Future plans for Grote

In the short term, I need to finish the temperature calibrator and then a simple “thermometer scanner.” After that is the “photo scanner” to replace scanner.py.

Something that is planned, but not yet even hinted at in code or GUI is the processing workflow. I intend to use the “visual programming flowcharts” from pyqtgraph to make a set of building blocks to process images and sky scans. The idea is to be able to apply certain transformations (contrast, thresholding, etc.) to the individual layers (the bands and polarizations) in a dataset, then combine those layers to make colored images. There will also be a deconvolution block to sharpen the scan results.

The flowchart thing is rather long term, though. Before that, I need to get the scanners working. Along the way, I also need to define a file format. I do not intend to store the data as images, or as CSV files. The idea is to record usable data for scientific analysis. The file format will have to contain the calibration data, as well as data about the time, date, and location the data was collected and the settings used. Additionally, each data point will have a time stamp and the X/Y coordinates from Karl as well as the recorded intensity.
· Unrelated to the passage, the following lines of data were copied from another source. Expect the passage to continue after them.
(* ===== verification/Tools.v ===== *)
(** * bin/main.c, bin/disasm.c and the end of bin/execute.c: the cross tools

    How the interpreter of the cross tools and the disassembler load a program:
    both read the sections of an object file into [mem], with the library ldfcn,
    which is not in the repository.  The object file is what that library finds in
    it: a type, and section headers by name.  After that the disassembler lists the
    text section.  The rest is what execute.c has for statistics. *)

From Stdlib Require Import String.
From S2P Require Import Prelude Params Machine MipsSim MipsExec Execute Disasm.
Local Open Scope Z_scope.

(** ** Loading *)

(** What the tools use of a section header *)
Record SCNHDR := mkSCNHDR { s_vaddr : Z; s_size : Z; s_scnptr : Z }.

(** An object file for ldfcn: [ldopen] finds it, [TYPE], [ldnshread], and the bytes
    of the file, where [FSEEK] places the stream of [ldopen].  The tools call [getc]
    not on that stream but on their own [fp], which they have closed by then.  C says
    nothing of what that does.  It gets the bytes of the file if the library gave
    [ldopen] the [FILE] that [fclose] had freed, which is [o_reused]. *)
Record object_file := mkObject {
  o_opens : bool;
  o_type : Z;
  o_section : string → option SCNHDR;
  o_bytes : list Z;
  o_reused : bool }.

Abbreviation memory := (gmap Z Z).

(** The character of the file at [pos], as a [char]: at the end of the file it is EOF. *)
Definition char_at (bs : list Z) (pos : Z) : Z := u8 (default (-1) (if pos <? 0 then None else bs !! Z.to_nat pos)).

(** [getc(fp)], when the stream of [ldopen] is at [pos] *)
Definition getc (o : object_file) (pos : Z) : result Z :=
  if o_reused o then Ok (char_at (o_bytes o) pos) else Undefined.

(** [*(char * ) ((mem-memoffset)+pc) = c] *)
Definition put_char (pc c : Z) (m : memory) : result memory :=
  if (Exe.memoffset <=? pc) && (pc <? Exe.memoffset + Exe.MEMSIZE) then Ok (<[pc := c]> m) else Undefined.

Section Loading.
Variable o : object_file.

(** disasm.c: the loop of [load_section], with [k] bytes to go *)
Fixpoint load_section_loop (k : nat) (pc pos : Z) (m : memory) : result memory :=
  match k with
  | O => Ok m
  | S k =>
      if wrap32 (pc - Exe.memoffset) >=? Exe.MEMSIZE then Exited 1
      else
        c ← getc o pos;
        m ← put_char pc c m;
        load_section_loop k (wrap32 (pc + 1)) (pos + 1) m
  end.

Definition load_section (hd : SCNHDR) (m : memory) : result memory :=
  if negb (s_scnptr hd =? 0) then load_section_loop (Z.to_nat (s_size hd)) (s_vaddr hd) (s_scnptr hd) m else Ok m.

(** main.c: the macro [LOADSECTION], which looks at [pc] after the loop *)
Fixpoint LOADSECTION_loop (k : nat) (pc pos : Z) (m : memory) : result (Z * memory) :=
  match k with
  | O => Ok (pc, m)
  | S k =>
      c ← getc o pos;
      m ← put_char pc c m;
      LOADSECTION_loop k (wrap32 (pc + 1)) (pos + 1) m
  end.

Definition LOADSECTION (head : SCNHDR) (m : memory) : result memory :=
  if negb (s_scnptr head =? 0) then
    '(pc, m) ← LOADSECTION_loop (Z.to_nat (s_size head)) (s_vaddr head) (s_scnptr head) m;
    if wrap32 (pc - Exe.memoffset) >=? Exe.MEMSIZE then Exited 1 else Ok m
  else Ok m.

(** The sections that both tools load, in their order *)
Definition section_names : list string := [".text"; ".rdata"; ".data"; ".sdata"; ".sbss"; ".bss"]%string.

Fixpoint load_sections (load : SCNHDR → memory → result memory) (names : list string) (m : memory) : result memory :=
  match names with
  | [] => Ok m
  | name :: names =>
      m ← match o_section o name with None => Ok m | Some hd => load hd m end;
      load_sections load names m
  end.

Definition load_program (load : SCNHDR → memory → result memory) : result memory :=
  if negb (o_opens o) then Exited 0
  else if negb (o_type o =? 0x162) then Exited 0
  else load_sections load section_names ∅.

(** ** disasm.c *)

(** A line: the address, the instruction, and what [dump_ascii] prints of it *)
Definition dis1 (pc : Z) (m : memory) : result (Z * Z * (string * list operand)) :=
  instr ← Exe.fetch pc (Exe.mkInt [] 0 0 m 0 0);
  line ← dump_ascii instr pc;
  Ok (pc, instr, line).

(** The loop of [disasm], with [k] instructions to go *)
Fixpoint disasm_loop (k : nat) (pc : Z) (m : memory) : result (list (Z * Z * (string * list operand))) :=
  match k with
  | O => Ok []
  | S k =>
      l ← dis1 pc m;
      ls ← disasm_loop k (wrap32 (pc + 4)) m;
      Ok (l :: ls)
  end.

(** [texthead] is a static variable, zero if there was no text section. *)
Definition texthead : SCNHDR := default (mkSCNHDR 0 0 0) (o_section o ".text").

(** [i] goes from 0 in steps of 4 while it is below the size. *)
Definition disasm (m : memory) : result (list (Z * Z * (string * list operand))) :=
  disasm_loop (Z.to_nat ((s_size texthead + 3) / 4)) Exe.memoffset m.

Definition disasm_main : result (list (Z * Z * (string * list operand))) :=
  m ← load_program load_section; disasm m.
End Loading.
The data points will also contain the frequency band and polarization information.

That description of the future isn’t very long, but I have some idea of what is involved and I expect each part of it to be a lot of work. It keeps getting pushed off because I write software all day at work and just don’t have any desire to program more when I get home. It’s easier to fiddle with hardware or noodle around writing blog posts when I get home than to write more code after a full day of writing code at work.

Future experiments with the microwave camera

Grote and Karl provide me with an opportunity to carry out experiments that no one else can do. I intend to replicate some of the more well known experiments in optics, and also just poke around and see what I can find that’s interesting.

Things I intend to do (besides the obvious astronomy stuff) :

  1. Replicate the double-slit experiment.
  2. Replicate some of the known polarization effects.
  3. Attempt to build a microwave spectrometer using a diffraction grating

I think that will all be enough to occupy all of my spare time for some years to come.

I’ll post updates in the future as I make progress on Grote, and explain the software as I develop it along with the experiments I carry out with it.

For now, I’m going to do something not quite completely different. There’s a question on the Electrical Engineering stack exchange that gave me another idea, and I’m going to scurry off and do that first.